> **Problem requirements**: Give back exactly the lines of the material below, starting with the line with "mret (if average_loss" and going on through the line with "Definition torch_log (p".

> **Supplied records**:
==========
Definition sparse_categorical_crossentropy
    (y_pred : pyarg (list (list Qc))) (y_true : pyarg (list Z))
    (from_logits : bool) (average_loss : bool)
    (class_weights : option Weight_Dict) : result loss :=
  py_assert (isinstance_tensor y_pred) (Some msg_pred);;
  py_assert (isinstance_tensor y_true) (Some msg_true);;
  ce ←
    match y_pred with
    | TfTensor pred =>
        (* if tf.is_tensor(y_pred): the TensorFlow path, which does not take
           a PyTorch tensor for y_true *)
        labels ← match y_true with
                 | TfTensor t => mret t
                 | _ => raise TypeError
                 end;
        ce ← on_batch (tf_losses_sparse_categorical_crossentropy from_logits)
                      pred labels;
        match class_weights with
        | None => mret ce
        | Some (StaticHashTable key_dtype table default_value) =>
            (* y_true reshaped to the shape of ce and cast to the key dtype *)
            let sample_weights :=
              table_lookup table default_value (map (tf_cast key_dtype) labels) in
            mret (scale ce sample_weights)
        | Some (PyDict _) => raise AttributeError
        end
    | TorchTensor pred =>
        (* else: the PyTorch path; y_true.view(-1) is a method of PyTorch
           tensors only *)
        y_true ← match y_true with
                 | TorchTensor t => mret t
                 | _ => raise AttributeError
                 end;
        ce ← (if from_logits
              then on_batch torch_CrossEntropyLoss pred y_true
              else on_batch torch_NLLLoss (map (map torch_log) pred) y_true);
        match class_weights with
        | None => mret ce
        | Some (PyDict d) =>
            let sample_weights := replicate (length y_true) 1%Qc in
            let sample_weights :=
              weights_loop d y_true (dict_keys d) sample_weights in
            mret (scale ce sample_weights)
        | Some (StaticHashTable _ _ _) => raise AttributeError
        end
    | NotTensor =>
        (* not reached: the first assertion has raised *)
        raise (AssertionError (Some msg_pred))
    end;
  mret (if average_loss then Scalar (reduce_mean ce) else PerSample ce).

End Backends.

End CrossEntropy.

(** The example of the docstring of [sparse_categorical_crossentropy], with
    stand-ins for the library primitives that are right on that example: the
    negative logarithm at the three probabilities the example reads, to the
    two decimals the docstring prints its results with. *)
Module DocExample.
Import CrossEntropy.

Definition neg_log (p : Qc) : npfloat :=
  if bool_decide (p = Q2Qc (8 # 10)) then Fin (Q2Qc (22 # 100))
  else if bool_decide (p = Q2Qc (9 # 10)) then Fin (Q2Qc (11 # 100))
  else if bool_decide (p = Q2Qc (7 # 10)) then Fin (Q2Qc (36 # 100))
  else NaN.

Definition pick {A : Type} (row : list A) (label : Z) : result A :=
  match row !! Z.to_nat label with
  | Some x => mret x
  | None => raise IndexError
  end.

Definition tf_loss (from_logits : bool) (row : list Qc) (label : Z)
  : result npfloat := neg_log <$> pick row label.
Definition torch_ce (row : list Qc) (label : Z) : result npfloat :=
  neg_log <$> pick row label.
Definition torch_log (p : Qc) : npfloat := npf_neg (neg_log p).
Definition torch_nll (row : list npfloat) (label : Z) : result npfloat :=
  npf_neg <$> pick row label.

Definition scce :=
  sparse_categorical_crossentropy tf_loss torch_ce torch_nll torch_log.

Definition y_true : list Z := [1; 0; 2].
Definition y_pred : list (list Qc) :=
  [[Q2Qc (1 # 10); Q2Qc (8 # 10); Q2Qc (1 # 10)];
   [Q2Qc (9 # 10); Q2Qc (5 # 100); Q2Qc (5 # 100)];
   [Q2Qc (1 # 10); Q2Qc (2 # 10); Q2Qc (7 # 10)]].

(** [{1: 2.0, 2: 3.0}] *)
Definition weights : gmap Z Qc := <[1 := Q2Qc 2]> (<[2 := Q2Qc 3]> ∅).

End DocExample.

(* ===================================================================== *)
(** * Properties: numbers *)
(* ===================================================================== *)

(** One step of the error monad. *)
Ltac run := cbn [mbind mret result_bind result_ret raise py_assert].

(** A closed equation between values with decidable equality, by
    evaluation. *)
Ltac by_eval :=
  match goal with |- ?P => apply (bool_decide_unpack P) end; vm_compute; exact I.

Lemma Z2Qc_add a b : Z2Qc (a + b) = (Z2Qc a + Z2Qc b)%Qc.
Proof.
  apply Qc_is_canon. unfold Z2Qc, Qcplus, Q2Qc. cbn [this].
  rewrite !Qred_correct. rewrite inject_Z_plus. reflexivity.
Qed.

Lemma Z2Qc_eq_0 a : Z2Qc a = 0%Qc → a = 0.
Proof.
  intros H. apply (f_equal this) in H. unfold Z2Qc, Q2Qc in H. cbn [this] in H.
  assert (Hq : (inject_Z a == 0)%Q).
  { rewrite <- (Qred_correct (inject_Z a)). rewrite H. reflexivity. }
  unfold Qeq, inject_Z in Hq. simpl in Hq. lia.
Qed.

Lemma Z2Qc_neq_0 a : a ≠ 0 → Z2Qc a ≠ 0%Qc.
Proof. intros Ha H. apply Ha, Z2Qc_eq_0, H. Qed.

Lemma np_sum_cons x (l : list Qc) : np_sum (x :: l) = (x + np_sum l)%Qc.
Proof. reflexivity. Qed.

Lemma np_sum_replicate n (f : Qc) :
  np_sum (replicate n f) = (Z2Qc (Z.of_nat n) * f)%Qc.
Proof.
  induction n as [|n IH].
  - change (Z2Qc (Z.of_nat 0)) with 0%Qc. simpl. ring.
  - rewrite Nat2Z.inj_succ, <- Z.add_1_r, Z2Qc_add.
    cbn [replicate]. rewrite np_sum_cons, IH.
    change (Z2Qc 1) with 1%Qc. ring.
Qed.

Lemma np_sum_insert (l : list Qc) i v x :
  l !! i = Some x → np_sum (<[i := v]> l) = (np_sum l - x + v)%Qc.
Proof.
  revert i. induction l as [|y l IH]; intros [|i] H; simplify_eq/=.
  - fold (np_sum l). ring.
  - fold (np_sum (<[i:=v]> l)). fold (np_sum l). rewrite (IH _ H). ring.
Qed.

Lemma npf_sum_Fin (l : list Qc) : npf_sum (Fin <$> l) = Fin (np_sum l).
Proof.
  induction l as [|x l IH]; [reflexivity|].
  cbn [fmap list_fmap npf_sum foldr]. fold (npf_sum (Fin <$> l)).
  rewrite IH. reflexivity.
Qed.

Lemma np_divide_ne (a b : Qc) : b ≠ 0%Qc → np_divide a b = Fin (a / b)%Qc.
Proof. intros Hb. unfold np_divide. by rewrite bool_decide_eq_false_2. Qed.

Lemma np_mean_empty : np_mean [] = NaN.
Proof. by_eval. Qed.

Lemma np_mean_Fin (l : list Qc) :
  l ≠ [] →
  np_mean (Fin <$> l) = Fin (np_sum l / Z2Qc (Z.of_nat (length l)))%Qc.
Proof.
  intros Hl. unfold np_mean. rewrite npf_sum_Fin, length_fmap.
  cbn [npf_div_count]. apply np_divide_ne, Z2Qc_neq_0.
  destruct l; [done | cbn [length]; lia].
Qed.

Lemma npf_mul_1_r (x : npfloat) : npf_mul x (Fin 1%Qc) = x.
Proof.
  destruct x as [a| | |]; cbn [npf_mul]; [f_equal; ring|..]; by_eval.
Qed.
==========
> **Finished exercise**:
  mret (if average_loss then Scalar (reduce_mean ce) else PerSample ce).

End Backends.

End CrossEntropy.

(** The example of the docstring of [sparse_categorical_crossentropy], with
    stand-ins for the library primitives that are right on that example: the
    negative logarithm at the three probabilities the example reads, to the
    two decimals the docstring prints its results with. *)
Module DocExample.
Import CrossEntropy.

Definition neg_log (p : Qc) : npfloat :=
  if bool_decide (p = Q2Qc (8 # 10)) then Fin (Q2Qc (22 # 100))
  else if bool_decide (p = Q2Qc (9 # 10)) then Fin (Q2Qc (11 # 100))
  else if bool_decide (p = Q2Qc (7 # 10)) then Fin (Q2Qc (36 # 100))
  else NaN.

Definition pick {A : Type} (row : list A) (label : Z) : result A :=
  match row !! Z.to_nat label with
  | Some x => mret x
  | None => raise IndexError
  end.

Definition tf_loss (from_logits : bool) (row : list Qc) (label : Z)
  : result npfloat := neg_log <$> pick row label.
Definition torch_ce (row : list Qc) (label : Z) : result npfloat :=
  neg_log <$> pick row label.
Definition torch_log (p : Qc) : npfloat := npf_neg (neg_log p).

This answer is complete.